Quali sono le ragioni che ti hanno spinto a diventare uno dei Soft Machine?

È molto semplice. Nel 2006 avevo suonato e registrato con John Etheridge e John Marshall in vari contesti già da una dozzina d’anni. Ho sempre amato lavorare con loro e siamo diventati molto amici. Avevo anche fatto un paio di cose con Hugh Hopper attorno al 2002. Quindi erano tutti musicisti che conoscevo molto bene. Ero dunque consapevole e avevo anche parlato a lungo con tutti loro sul progetto Soft Machine Legacy e sul suo precursore Soft Works. E in quel periodo ho acquisito anche familiarità con un bel po’ di musica targata Soft Machine. Così, quando ho ricevuto una chiamata da Hugh nel febbraio del 2006, che mi diceva che Elton Dean era molto malato e mi chiedeva di partecipare come sostituto in un concerto due giorni dopo, ho detto sì, senza un attimo di esitazione. Purtroppo Elton morì poco dopo e così mi è stato chiesto se volessi sostituirlo.

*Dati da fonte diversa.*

(** [clearInterval(interval)]; clearing [undefined] does nothing. *)
Definition run_cleanup (s : state) : state :=
  match cleanup s with
  | Some (Some h) =>
      State (mounted s) (realTimeMode s) (selectedTimeRange s) (reportType s)
            None (delete h (timers s)) (next_handle s) (auto_refreshes s)
  | _ =>
      State (mounted s) (realTimeMode s) (selectedTimeRange s) (reportType s)
            None (timers s) (next_handle s) (auto_refreshes s)
  end.

Definition run_effect (s : state) : state :=
  if realTimeMode s then
    State (mounted s) (realTimeMode s) (selectedTimeRange s) (reportType s)
          (Some (Some (next_handle s))) (<[next_handle s := 30000]> (timers s))
          (S (next_handle s)) (auto_refreshes s)
  else
    State (mounted s) (realTimeMode s) (selectedTimeRange s) (reportType s)
          (Some None) (timers s) (next_handle s) (auto_refreshes s).

(** A render with a changed dependency. *)
Definition rerun (s : state) : state := run_effect (run_cleanup s).

Inductive event :=
| Mount
| ToggleRealTimeMode
| SetSelectedTimeRange (v : string)
| SetReportType (v : string)
| Tick (handle : nat)
| Unmount.

(** One step; [None] when the event cannot happen in [s] (a handler of a
    component that is not mounted, a tick of an interval that is not
    active). *)
Definition step (s : state) (e : event) : option state :=
  match e with
  | Mount =>
      if mounted s then None else
      Some (run_effect (State true false "month" "overview" None
                              (timers s) (next_handle s) (auto_refreshes s)))
  | ToggleRealTimeMode =>
      if mounted s then
        Some (rerun (State true (negb (realTimeMode s)) (selectedTimeRange s) (reportType s)
                           (cleanup s) (timers s) (next_handle s) (auto_refreshes s)))
      else None
  | SetSelectedTimeRange v =>
      if mounted s then
        if bool_decide (v = selectedTimeRange s) then Some s else
        Some (rerun (State true (realTimeMode s) v (reportType s)
                           (cleanup s) (timers s) (next_handle s) (auto_refreshes s)))
      else None
  | SetReportType v =>
      if mounted s then
        if bool_decide (v = reportType s) then Some s else
        Some (rerun (State true (realTimeMode s) (selectedTimeRange s) v
                           (cleanup s) (timers s) (next_handle s) (auto_refreshes s)))
      else None
  | Tick h =>
      match timers s !! h with
      | Some _ =>
          Some (State (mounted s) (realTimeMode s) (selectedTimeRange s) (reportType s)
                      (cleanup s) (timers s) (next_handle s) (S (auto_refreshes s)))
      | None => None
      end
  | Unmount =>
      if mounted s then
        Some (run_cleanup (State false (realTimeMode s) (selectedTimeRange s) (reportType s)
                                 (cleanup s) (timers s) (next_handle s) (auto_refreshes s)))
      else None
  end.

Fixpoint run (s : state) (es : list event) : option state :=
  match es with
  | [] => Some s
  | e :: es' => s' ← step s e; run s' es'
  end.

End Reports.

(* ===================================================================== *)
(** ** The request shapes and the fallback chain                         *)
(* ===================================================================== *)

Module Shapes.
Import JS Eff.

(** The one request of [updateAppointmentStatus]:
    PUT [/appointments/{id}] with the query parameter [status]. *)
Definition status_request (appointmentId status : value) : request :=
  axios_put ("/appointments/" +:+ to_string appointmentId) None {["status" := status]}.

(** PATCH [/appointments/{id}/payment-status] with the query parameter
    [payment_status] and an empty body. *)
Definition primary_request (appointmentId paymentStatus : value) : request :=
  axios_patch ("/appointments/" +:+ to_string appointmentId +:+ "/payment-status")
              (Some ∅) {["payment_status" := paymentStatus]}.

(** PUT [/appointments/{id}] with the body [{payment_status}]. *)
Definition put_request (appointmentId paymentStatus : value) : request :=
  axios_put ("/appointments/" +:+ to_string appointmentId)
            (Some {["payment_status" := paymentStatus]}) ∅.

(** PATCH [/appointments/{id}] with the body [{payment_status}]. *)
Definition patch_request (appointmentId paymentStatus : value) : request :=
  axios_patch ("/appointments/" +:+ to_string appointmentId)
              (Some {["payment_status" := paymentStatus]}) ∅.

(** The fallback chain as the specification words it: the shapes of an
    ordered list are tried one after the other, the next one only when the
    previous one was rejected, and none after one that resolved. The result
    is the list of the attempts made, [history] being what was sent
    before. *)
Fixpoint chain_attempts (b : transport) (history : list request)
    (chain : list request) : list request :=
  match chain with
  | [] => []
  | r :: rest =>
      match b history r with
      | Resolved _ => [r]
      | Rejected _ => r :: chain_attempts b (history ++ [r]) rest
      end
  end.

(** Whether the chain ends with every shape rejected. *)
Fixpoint chain_exhausted (b : transport) (history : list request)
    (chain : list request) : bool :=
  match chain with
  | [] => true
  | r :: rest =>
      match b history r with
      | Resolved _ => false
      | Rejected _ => chain_exhausted b (history ++ [r]) rest
      end
  end.

(** A failure notice is among the toasts. *)
Definition failure_notice (ts : list toast) : Prop := ∃ msg, ToastError msg ∈ ts.

End Shapes.

(* ===================================================================== *)
(** ** The vocabulary of the properties                                  *)
(* ===================================================================== *)

Section SpecFetches.
Import JS Eff.

(** What a fetch leaves in a section of the state: the data of a resolved
    response, the previous value after a rejection. *)
Definition fetched (r : response) (previous : payload) : payload :=
  match r with
  | Resolved data => data
  | Rejected _ => previous
  end.

(** The toast, or the console line, that a rejected fetch produces. *)
Definition notice_if_rejected (r : response) (t : toast) : list toast :=
  match r with
  | Resolved _ => []
  | Rejected _ => [t]
  end.

Definition log_if_rejected (r : response) (msg : string) : list string :=
  match r with
  | Resolved _ => []
  | Rejected _ => [msg]
  end.

(** The three requests of a dashboard refresh. *)
Definition dashboard_requests : list request :=
  [axios_get "/dashboard/stats"; axios_get "/users/patients"; axios_get "/appointments"].

(** The responses to them. *)
Definition stats_response (w : world AdminDashboard.state) : response :=
  backend w (sent w) (axios_get "/dashboard/stats").
Definition users_response (w : world AdminDashboard.state) : response :=
  backend w (sent w ++ [axios_get "/dashboard/stats"]) (axios_get "/users/patients").
Definition appointments_response (w : world AdminDashboard.state) : response :=
  backend w (sent w ++ [axios_get "/dashboard/stats"; axios_get "/users/patients"])
            (axios_get "/appointments").

(** The responses to the three fetches of the appointments list, started
    in this order when an admin mounts it. *)
Definition list_appointments_response (w : world AppointmentsList.state) : response :=
  backend w (sent w) (axios_get "/appointments").
Definition list_doctors_response (w : world AppointmentsList.state) : response :=
  backend w (sent w ++ [axios_get "/appointments"]) (axios_get "/users/doctors").
Definition list_patients_response (w : world AppointmentsList.state) : response :=
  backend w (sent w ++ [axios_get "/appointments"; axios_get "/users/doctors"])
            (axios_get "/users/patients").

(** The requests of a log that are not GETs. *)
Definition mutation_attempts (log : list request) : list request :=
  List.filter (fun r => negb (bool_decide (req_method r = GET))) log.

End SpecFetches.

Section SpecRefresh.
Import JS Eff AdminDashboard.

(** The state and the notice a refresh ends with, from the three
    responses. *)
Definition refreshed (rs ru ra : response) (s : state) : state * list toast :=
  let failed := [ToastError "Failed to load dashboard data"] in
  match rs, ru, ra with
  | Resolved a, Resolved (PArr users), Resolved (PArr appts) =>
      (State a (PArr (slice0 5 users)) (PArr (slice0 5 appts)) false, [])
  | Resolved a, Resolved (PArr users), Resolved (PObj _) =>
      (State a (PArr (slice0 5 users)) (recentAppointments s) false, failed)
  | Resolved a, Resolved (PObj _), Resolved _ =>
      (State a (recentUsers s) (recentAppointments s) false, failed)
  | _, _, _ =>
      (State (stats s) (recentUsers s) (recentAppointments s) false, failed)
  end.

End SpecRefresh.

Section SpecTimer.
Import Reports.

(** What holds of the timers after every sequence of events: while the
    component is mounted a clean-up is pending, which holds the handle of
    the one active interval when real-time mode is on and [undefined] when
    it is off; when the component is not mounted no interval is active. *)
Definition timer_invariant (s : state) : Prop :=
  match mounted s, cleanup s with
  | true, Some (Some h) => realTimeMode s = true ∧ timers s = {[h := 30000]}
  | true, Some None => realTimeMode s = false ∧ timers s = ∅
  | false, None => timers s = ∅
  | _, _ => False
  end.

End SpecTimer.

Section SpecBadges.
Import JS.

(** The two vocabularies. *)
Definition lifecycle_vocabulary : list string :=
  ["scheduled"; "completed"; "cancelled"; "pending"].

Definition payment_vocabulary : list string := ["pending"; "paid"; "overdue"].

(** A field that is absent, [undefined] or [null]. *)
Definition missing (v : value) : Prop := v = VUndefined ∨ v = VNull.

(** A string that is neither in the vocabulary nor the name of a property
    every object inherits. *)
Definition unrecognized (vocabulary : list string) (v : value) : Prop :=
  ∃ s, v = VStr s ∧ (s ∉ vocabulary) ∧ (s ∉ Object_prototype_names).

(** The style of the [pending] badge of the appointments list. *)
Definition pending_style : class_name * option AppointmentsList.icon :=
  (Class "px-2 py-1 rounded text-xs font-medium flex items-center gap-1 bg-yellow-100 text-yellow-800",
   Some AppointmentsList.AlertCircle).
(** C4: for a dict value and each compound type of [CHECKABLE_TYPES] whose
    parent is [dict], the matcher raises nothing and returns true iff every
    requirement the type declares holds of the dict, the requirements
    being read as the specification states them: key_types and value_types
    ask every key, respectively value, to match one of the listed types,
    required_keys asks every listed name to be a key, and opt_keys asks
    every key of the dict to be a member of required_keys or opt_keys.  A
    dependency dict with an extra key and a name/version dict without
    version are rejected, nothing raised. *)
Theorem matches_mapping_iff_requirements (depth : nat) (d : pydict) :
  (forall T,
     contains T CHECKABLE_TYPES = true -> getitem T 0 = Ok (VClass dict) ->
     exists reqs extra_reqs type_ok,
       getitem T 1 = Ok reqs
       /\ dict_of reqs = Ok extra_reqs
       /\ matches (S (S depth)) (VDict d) T = Ok type_ok
       /\ (type_ok = true <->
           forall name, In name (keys extra_reqs) ->
             spec_requirement (matches (S depth)) extra_reqs name d))
  /\ matches (S (S depth))
             (VDict [("name", VStr "a"); ("version", VStr "1");
                     ("extra", VStr "x")]) DEPENDENCY_DICT = Ok false
  /\ matches (S (S depth)) (VDict [("name", VStr "foo")]) NAME_VERSION_DICT
     = Ok false.
Proof.
  split; [|split; reflexivity].
  intros T Hc Hparent. apply CHECKABLE_TYPES_cases in Hc.
  destruct Hc as [->|[->| ->]]; [|discriminate Hparent|].
  - set (er := [("opt_keys", VTuple []);
                ("required_keys", VTuple [VStr "name"; VStr "version"]);
                ("value_types", VTuple [VClass str])]).
    eexists _, er, (is_name_version_dict (VDict d)).
    split; [reflexivity|]. split; [reflexivity|].
    split; [apply matches_NAME_VERSION_DICT|].
    cbn [is_name_version_dict]. rewrite !andb_true_iff.
    rewrite <- (spec_opt_keys_among er d ["name"; "version"] [])
      by reflexivity.
    rewrite <- (spec_required_keys_has er d ["name"; "version"])
      by reflexivity.
    rewrite <- (spec_value_types_str er d depth) by reflexivity.
    split.
    + intros [[Ho Hr] Hv] name Hin. cbn [er keys map fst In] in Hin.
      destruct Hin as [<-|[<-|[<-|[]]]]; assumption.
    + intros H. repeat split.
      * apply (H "opt_keys"). cbn. auto.
      * apply (H "required_keys"). cbn. auto.
      * apply (H "value_types"). cbn. auto.
  - set (er := [("opt_keys", VTuple [VStr "versionsuffix"; VStr "toolchain"]);
                ("required_keys", VTuple [VStr "name"; VStr "version"])]).
    eexists _, er, (is_dependency_dict (VDict d)).
    split; [reflexivity|]. split; [reflexivity|].
    split; [apply matches_DEPENDENCY_DICT|].
    cbn [is_dependency_dict]. rewrite !andb_true_iff.
    change DEPENDENCY_KEYS
      with (["name"; "version"] ++ ["versionsuffix"; "toolchain"]).
    rewrite <- (spec_opt_keys_among er d ["name"; "version"]
                  ["versionsuffix"; "toolchain"]) by reflexivity.
    rewrite <- (spec_required_keys_has er d ["name"; "version"])
      by reflexivity.
    split.
    + intros [Ho Hr] name Hin. cbn [er keys map fst In] in Hin.
      destruct Hin as [<-|[<-|[]]]; assumption.
    + intros H. split.
      * apply (H "opt_keys"). cbn. auto.
      * apply (H "required_keys"). cbn. auto.
Qed.
(** Pages 1 and 3 get hard width 20; page 3 is widened to 30, then
    page 1 is: the two are tied again, page 3 first. *)
Definition retied_pages : list Call :=
  [SetHardMarginsMM 1%N (mkMargins 10 0 10 0);
   SetHardMarginsMM 3%N (mkMargins 10 0 10 0);
   SetHardMarginsMM 3%N (mkMargins 15 0 15 0);
   SetHardMarginsMM 1%N (mkMargins 15 0 15 0)].

(** A page first written by [setHardMarginsMM]. *)
Definition margins_first : list Call :=
  [SetHardMarginsMM 1%N (mkMargins 10 5 10 5)].

(** The what-if scenario of the spec: A of hard width 100 (content 80
    and the default margins), B of hard width 80. *)
Definition wide_and_narrow : list Call :=
  [SetContentZone 1%N QRectF_null (mkQSizeF 80 0);
   SetContentZone 2%N QRectF_null (mkQSizeF 60 0)].

(** Page 2 is written with a NaN width between pages 1 (hard width 50)
    and 3 (hard width 100), then given the width 10 (hard width 30):
    every stored value is finite again, and the width order is left as
    pages 1, 3, 2. *)
Definition nan_then_finite : list Call :=
  [SetContentZone 1%N QRectF_null (mkQSizeF 30 0);
   SetContentZone 2%N QRectF_null (mkQSizeF nan 0);
   SetContentZone 3%N QRectF_null (mkQSizeF 80 0);
   SetContentZone 2%N QRectF_null (mkQSizeF 10 0)].

(** ** Comparing binary64 numbers *)

Ltac rank_cases :=
  repeat match goal with
         | |- context [Z.compare ?a ?b] => destruct (Z.compare_spec a b)
         | |- context [Pos.compare ?a ?b] => destruct (Pos.compare_spec a b)
         end;
  simpl; split; intros; try reflexivity; try discriminate; try lia.
(** * PyPacker Lite: the build thread and the packer window

    A shallow embedding of [pypacker1.0.1.py]: the command line that
    [BuildThread.run] hands to PyInstaller, the signals it emits while the
    subprocess runs, and the handlers of [PyPackerWindow] that select a
    script and start a build. *)

From Stdlib Require Import String Ascii List NArith ZArith Bool Lia.
Import ListNotations.

(** ** Python strings

    A Python [str] is a sequence of Unicode code points.  Literals are
    written as in the source file, which is UTF-8, and decoded by [u]. *)

Module PyStr.

Definition char := N.
Definition str := list char.

Definition str_eq_dec : forall a b : str, {a = b} + {a <> b} :=
  list_eq_dec N.eq_dec.

Definition str_eqb (a b : str) : bool :=
  if str_eq_dec a b then true else false.

(** Decoding of a UTF-8 byte sequence (1 to 4 bytes per code point). *)
Fixpoint utf8_decode (bs : list N) : str :=
  let cont b := N.land b 63 in
  match bs with
  | [] => []
  | b0 :: r0 =>
    if (b0 <? 128)%N then b0 :: utf8_decode r0
    else match r0 with
    | [] => [b0]
    | b1 :: r1 =>
      if (b0 <? 224)%N then
        (N.shiftl (N.land b0 31) 6 + cont b1)%N :: utf8_decode r1
      else match r1 with
      | [] => [b0; b1]
      | b2 :: r2 =>
        if (b0 <? 240)%N then
          (N.shiftl (N.land b0 15) 12 + N.shiftl (cont b1) 6 + cont b2)%N
            :: utf8_decode r2
        else match r2 with
        | [] => [b0; b1; b2]
        | b3 :: r3 =>
          (N.shiftl (N.land b0 7) 18 + N.shiftl (cont b1) 12
             + N.shiftl (cont b2) 6 + cont b3)%N :: utf8_decode r3
        end
      end
    end
  end.

(** A literal of the source file. *)
Definition u (s : string) : str :=
  utf8_decode (map N_of_ascii (list_ascii_of_string s)).

(** [bool(s)]: only the empty string is falsy. *)
Definition truthy (s : str) : bool :=
  match s with [] => false | _ :: _ => true end.

(** [s.endswith(suffix)] *)
Definition endswith (s suffix : str) : bool :=
  (length suffix <=? length s)%nat
  && str_eqb (skipn (length s - length suffix) s) suffix.

(** [str.isspace] on one code point, as CPython's [_PyUnicode_IsWhitespace]. *)
Definition isspace (c : char) : bool :=
  ((9 <=? c) && (c <=? 13) || (28 <=? c) && (c <=? 32)
   || (c =? 133) || (c =? 160) || (c =? 5760)
   || (8192 <=? c) && (c <=? 8202)
   || (c =? 8232) || (c =? 8233) || (c =? 8239) || (c =? 8287)
   || (c =? 12288))%N.

(** [dropwhile p s] removes the longest prefix of [s] whose characters
    all satisfy [p]. *)
Fixpoint dropwhile (p : char -> bool) (s : str) : str :=
  match s with
  | [] => []
  | c :: r => if p c then dropwhile p r else s
  end.

(** [s.rstrip()]: trailing whitespace removed. *)
Definition rstrip (s : str) : str :=
  rev (dropwhile isspace (rev s)).

(** [s.strip(chars)]: leading and trailing characters of [chars] removed. *)
Definition strip (chars s : str) : str :=
  let drop c := existsb (N.eqb c) chars in
  rev (dropwhile drop (rev (dropwhile drop s))).

(** [sep.join(parts)] *)
Fixpoint join (sep : str) (parts : list str) : str :=
  match parts with
  | [] => []
  | [p] => p
  | p :: ps => p ++ sep ++ join sep ps
  end.

(** [s * n] *)
Fixpoint times (s : str) (n : nat) : str :=
  match n with
  | O => []
  | S k => s ++ times s k
  end.

End PyStr.
Import PyStr.

(** ** The world outside the program

    What the program obtains from the interpreter, the file system and the
    operating system: [sys.executable], the [os.path] functions it calls and
    [subprocess.Popen].  They are not part of the repository, so every
    definition below takes them as an [Env]. *)

(** A raised [Exception]; [message e] is [str(e)]. *)
Record Exception := { message : str }.

(** The [stdout=] and [stderr=] arguments of [Popen]. *)
Inductive Redirect := INHERIT | PIPE | STDOUT.

Record PopenArgs := {
  args : list str;
  stdout_arg : Redirect;
  stderr_arg : Redirect;
  text : bool;
  cwd : str;
}.

(** A spawned process as the build thread sees it: the lines its pipe
    delivers, an exception the pipe may raise after them, and the return
    code [wait] leaves in [returncode]. *)
Record Process := {
  stdout : list str;
  stdout_raises : option Exception;
  returncode : Z;
}.

Record Env := {
  sys_executable : str;
  sys_platform : str;
  sys_argv : list str;
  PyInstaller_importable : bool;
  shutil_which : str -> option str;
  os_path_exists : str -> bool;
  os_path_abspath : str -> str;
  os_path_dirname : str -> str;
  os_path_join : str -> str -> str;
  os_startfile : str -> option Exception;
  subprocess_run : list str -> Exception + Z;
  Popen : PopenArgs -> Exception + Process;
}.

(** ** Signals and the thread's computations *)

Inductive Signal :=
| log_signal (msg : str)
| finished_signal (success : bool).

(** A computation of the thread emits signals, and then returns a value
    or raises. *)
Module Thread.

Definition M (A : Type) : Type := (list Signal * (Exception + A))%type.

Definition ret {A} (a : A) : M A := ([], inr a).

Definition raise {A} (e : Exception) : M A := ([], inl e).

Definition bind {A B} (c : M A) (k : A -> M B) : M B :=
  match c with
  | (out, inl e) => (out, inl e)
  | (out, inr a) => let (out', r) := k a in (out ++ out', r)
  end.

Definition emit (s : Signal) : M unit := ([s], inr tt).

(** [try: body / except Exception as e: handler e] *)
Definition try_except {A} (body : M A) (handler : Exception -> M A) : M A :=
  match body with
  | (out, inl e) => let (out', r) := handler e in (out ++ out', r)
  | (out, inr a) => (out, inr a)
  end.

(** The result of a call that returns or raises. *)
Definition call {A} (r : Exception + A) : M A := ([], r).

(** [for x in xs: body x] *)
Fixpoint for_each {A} (xs : list A) (body : A -> M unit) : M unit :=
  match xs with
  | [] => ret tt
  | x :: r => bind (body x) (fun _ => for_each r body)
  end.

(** The signals a computation has emitted. *)
Definition emitted {A} (c : M A) : list Signal := fst c.

End Thread.

Declare Scope thread_scope.
Delimit Scope thread_scope with thread.
Notation "x <- c ;; k" := (Thread.bind c (fun x => k))
  (at level 61, c at next level, right associativity) : thread_scope.
Notation "c ;; k" := (Thread.bind c (fun _ => k))
  (at level 61, right associativity) : thread_scope.

(** ** BuildThread *)

Record BuildThread := {
  script_path : str;
  output_folder : str;
  onefile : bool;
  noconsole : bool;
  icon_path : option str;
}.

(** [cmd.append(x)] and [cmd.extend(xs)] *)
Definition append (cmd : list str) (x : str) : list str := cmd ++ [x].
Definition extend (cmd xs : list str) : list str := cmd ++ xs.

(** The list [cmd] that [run] builds before it spawns the subprocess. *)
Definition command (env : Env) (self : BuildThread) : list str :=
  let cmd := [sys_executable env; u "-m"; u "PyInstaller";
              u "--distpath"; output_folder self;
              u "--noconfirm"] in
  let cmd := if onefile self then append cmd (u "-F")
             else append cmd (u "-D") in
  let cmd := if noconsole self then append cmd (u "-w") else cmd in
  let cmd := match icon_path self with
             | Some p => if truthy p && os_path_exists env p
                         then extend cmd [u "--icon"; p] else cmd
             | None => cmd
             end in
  append cmd (script_path self).

(** Iterating [process.stdout]: the lines, then the pipe's exception. *)
Definition iter_stdout (process : Process) (body : str -> Thread.M unit)
  : Thread.M unit :=
  (Thread.for_each (stdout process) body ;;
   match stdout_raises process with
   | Some e => Thread.raise e
   | None => Thread.ret tt
   end)%thread.

(** The arguments of the [Popen] call of [run]. *)
Definition popen_args (env : Env) (self : BuildThread) : PopenArgs :=
  let script_dir :=
    os_path_dirname env (os_path_abspath env (script_path self)) in
  {| args := command env self;
     stdout_arg := PIPE;
     stderr_arg := STDOUT;
     text := true;
     cwd := script_dir |}.

Definition run_body (env : Env) (self : BuildThread) : Thread.M unit :=
  let cmd := command env self in
  (Thread.emit (log_signal (u "执行命令: " ++ join (u " ") cmd)) ;;
   Thread.emit (log_signal (times (u "-") 50)) ;;
   Thread.try_except
     (process <- Thread.call (Popen env (popen_args env self)) ;;
      iter_stdout process
        (fun line => Thread.emit (log_signal (rstrip line))) ;;
      if (returncode process =? 0)%Z then
        Thread.emit (log_signal (times (u "-") 50)) ;;
        Thread.emit (log_signal (u "打包成功!")) ;;
        Thread.emit (finished_signal true)
      else
        Thread.emit (log_signal (times (u "-") 50)) ;;
        Thread.emit (log_signal (u "打包失败")) ;;
        Thread.emit (finished_signal false))
     (fun e =>
        Thread.emit (log_signal (u "执行异常: " ++ message e)) ;;
        Thread.emit (finished_signal false)))%thread.

(** [BuildThread.run]: the signals it emits, in order. *)
Definition run (env : Env) (self : BuildThread) : list Signal :=
  Thread.emitted (run_body env self).

(** ** The run, action by action

    The same [run], with what the thread does to the subprocess recorded
    among the signals it emits, in the order in which it happens: the
    call of [Popen], every line that the iteration over [process.stdout]
    hands to the loop body, the end of the output or the exception that
    ends the iteration, and the return of [process.wait]. *)

Inductive Action :=
| Emitted (s : Signal)
| Spawn (a : PopenArgs)
| ReadLine (line : str)
| ReadEnd
| ReadRaised (e : Exception)
| Waited.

Soft Machine a parte, hai dei «maestri» nel mondo della musica?

Amo così tanto la musica che è difficile restringere il campo. Senza rifletterci troppo e rispondendoti di getto, alcuni favoriti sono: Miles Davis, Stan Getz, Tubby Hayes, John Coltrane, Ralph Towner, Robert Fripp, Brian Eno, Chopin, Rachmaninov, Vaughan Williams, Sibelius, gli Who, i Pink Floyd, i Beatles, i King Crimson, i Weather Report, gli Yes, Mel Collins, Frank Sinatra, ma… la lista è infinita!

Sei amico di qualcuno dei vecchi membri della «morbida machina»?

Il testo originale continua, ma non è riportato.